Posted: Mar 2, 2020
Category: Live Performance
**Guest post written by James Redhead, one half of the duo behind the music podcast Anyone Can Play Guitar.
Roddy live in action on his Deluder tour.
"Or perhaps another way of looking at it, is why might I not want to do support slots? This is an angle we didn’t consider much when being in a band, and from speaking to Roddy Woomble of Idlewild in episode 006, there are certainly a number of pro’s and cons.
We thought it worthwhile to therefore give a balanced view based on what we’ve learned so far, to help all you bands and artists make as informed a decision as possible when you’re presented with such opportunities, or even before you start actively seeking them out.
Let’s start with the negatives (so we can end on a high!)…
Typically you only get a short amount of time to play your music. This will vary, but it could be as little as twenty minutes, particularly if you’re the first of a number of other supporting acts. This isn’t a lot of time, particularly if you have travelled a long way to play the show.
Short sets can lead into the point of how this can potentially feel like a very long day. If you’re supporting a big touring band, then it’s likely that you’ll have to work around them and their time scales. This could mean that your sound check is really early in the day, which leads to a lot of hanging around at the venue. As Roddy explained, the amount of overall time it can take to ultimately play a very short set, can sometimes out way the benefit.

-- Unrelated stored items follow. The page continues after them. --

Lemma add_column_Ok (ds : dataset) (name : string) (col : list value) out :
  add_column ds name col = Ok out ->
  (forall ex, ex ∈ ds -> ex !! name = None) /\
  length col = length ds /\
  out = zip_with (fun (ex : example) v => <[name := v]> ex) ds col.
Proof.
  unfold add_column.
  destruct (existsb _ ds) eqn:Hex; [discriminate|].
  destruct (length col =? length ds)%nat eqn:Hlen; simpl; [|discriminate].
  intros H. injection H as <-. split; [|split].
  - intros ex Hin.
    destruct (ex !! name) as [v|] eqn:Hv; [|reflexivity].
    exfalso. apply list_elem_of_In in Hin.
    assert (existsb (fun ex : example => bool_decide (is_Some (ex !! name))) ds
            = true) as Ht.
    { apply existsb_exists. exists ex. split; [exact Hin|].
      apply bool_decide_eq_true. rewrite Hv. eauto. }
    congruence.
  - apply Nat.eqb_eq. exact Hlen.
  - reflexivity.
Qed.

Lemma add_column_succeeds (ds : dataset) (name : string) (col : list value) :
  (forall ex, ex ∈ ds -> ex !! name = None) ->
  length col = length ds ->
  add_column ds name col
  = Ok (zip_with (fun (ex : example) v => <[name := v]> ex) ds col).
Proof.
  intros Hnone Hlen. unfold add_column.
  destruct (existsb _ ds) eqn:Hex.
  - apply existsb_exists in Hex as (ex & Hin & Hb).
    apply list_elem_of_In in Hin. apply bool_decide_eq_true in Hb.
    rewrite (Hnone ex Hin) in Hb. destruct Hb; discriminate.
  - rewrite (proj2 (Nat.eqb_eq _ _) Hlen). reflexivity.
Qed.

Lemma add_column_Raise (ds : dataset) (name : string) (col : list value) e :
  add_column ds name col = Raise e -> e = ValueError.
Proof.
  unfold add_column.
  destruct (existsb _ ds); [congruence|].
  destruct (negb _); [congruence | discriminate].
Qed.

Lemma subset_of_Ok (ex : example) (s : string) :
  subset_of ex = Ok (LStr s) <-> ex !! "subset" = Some (VStr s).
Proof.
  unfold subset_of.
  destruct (ex !! "subset") as [[]|]; simpl; split; congruence.
Qed.

Lemma subset_of_is_Some (ex : example) (subset : subset_label) :
  subset_of ex = Ok subset -> is_Some (ex !! "subset").
Proof.
  unfold subset_of. destruct (ex !! "subset") as [v|]; [eauto | discriminate].
Qed.

Lemma subset_of_Raise (ex : example) e :
  subset_of ex = Raise e -> e = ValueError \/ e = NotImplementedError.
Proof.
  unfold subset_of.
  destruct (ex !! "subset") as [[]|]; simpl; intros H;
    try discriminate; injection H as <-; auto.
Qed.

Lemma unique_elem_of {A} `{EqDecision A} (l : list A) (s : A) :
  s ∈ unique l <-> s ∈ l.
Proof.
  induction l as [|x l IH]; simpl; [reflexivity|].
  rewrite !elem_of_cons, list_elem_of_filter, IH.
  destruct (decide (s = x)); intuition.
Qed.

Lemma unique_NoDup {A} `{EqDecision A} (l : list A) : NoDup (unique l).
Proof.
  induction l as [|x l IH]; simpl; constructor.
  - rewrite list_elem_of_filter. intros [H _]. congruence.
  - apply NoDup_filter. exact IH.
Qed.

(** String labels among the labels of any kind. *)
Lemma elem_of_map_LStr (s : string) (l : list string) :
  LStr s ∈ map LStr l <-> s ∈ l.
Proof.
  induction l as [|x l IH]; simpl.
  - split; intros H; inversion H.
  - rewrite !elem_of_cons, IH. split; intros [H|H]; auto.
    + injection H as ->. auto.
    + subst. auto.
Qed.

If your support slot is local to where you live, then it might be fine as a one off gig where you’re on just after the doors have opened and there aren’t many people there. If you’ve travelled some distance, you’ve got a short set, and you’re playing to a venue that holds a few thousand people and there are only a handful of people that have taken their seat at the back, this can have a demoralising impact. This can certainly be compounded if you have bagged a support slot for a whole tour, and you have faced with the prospect of this taking place night after night.
This can go either way. From the negative side of things, Roddy explained how sometimes you could visibly see the crowd in the front row with their fingers in their ears. This can naturally be somewhat off putting and not the most motivating of experiences.
Roddy also made it clear that (as a generalisation) support slots don’t pay well. So to lay all of the above negative experiences on top of not receiving a fair level of pay, something that may have made it all worthwhile in the end, won’t necessarily be a thing to rely on.
All of the above leads to you to consider what the missed opportunity is associated to playing these types of shows where you get little out of them? Put another way, what could you have productively done and achieved with that time had you not played those shows. Perhaps not much of an issue for one off support slots, but certainly something to consider if you do a lot of them, or go on tour.
So, that’s covered many of the negatives, however the good news is that there can be a whole host on benefits associated to playing support slots…
Typically if you’re supporting a band, they’ll be more established than you are, have a bigger fan base, and potentially will be associated to a label of some kind. With that comes a whole host of things. They’ll have gig posters, media articles, tour managers and a much greater reach in terms of being able to promote the show. You also have the ability to reference you have played with this bigger act, which can gain you some increased credibility in some instances.
You can use the business term of ‘networking’, or simply refer to this as making new friends. Either way, widening the net of people that you know can be invaluable. As just one example, the tour manager of a band will likely know other tour managers, and other people in the music industry that they’ve become friends with over the years. If you strike up a relationship with that person, they may be able to put you in touch with their contacts when the time is right for you.
Not necessarily always the case, however often a support slot can involve playing a bigger venue. To start off with, this is pretty exciting. Stepping onto a big can make you feel more like a rock star, then the tiny corner of the bar that you’ve previously been used to occupying.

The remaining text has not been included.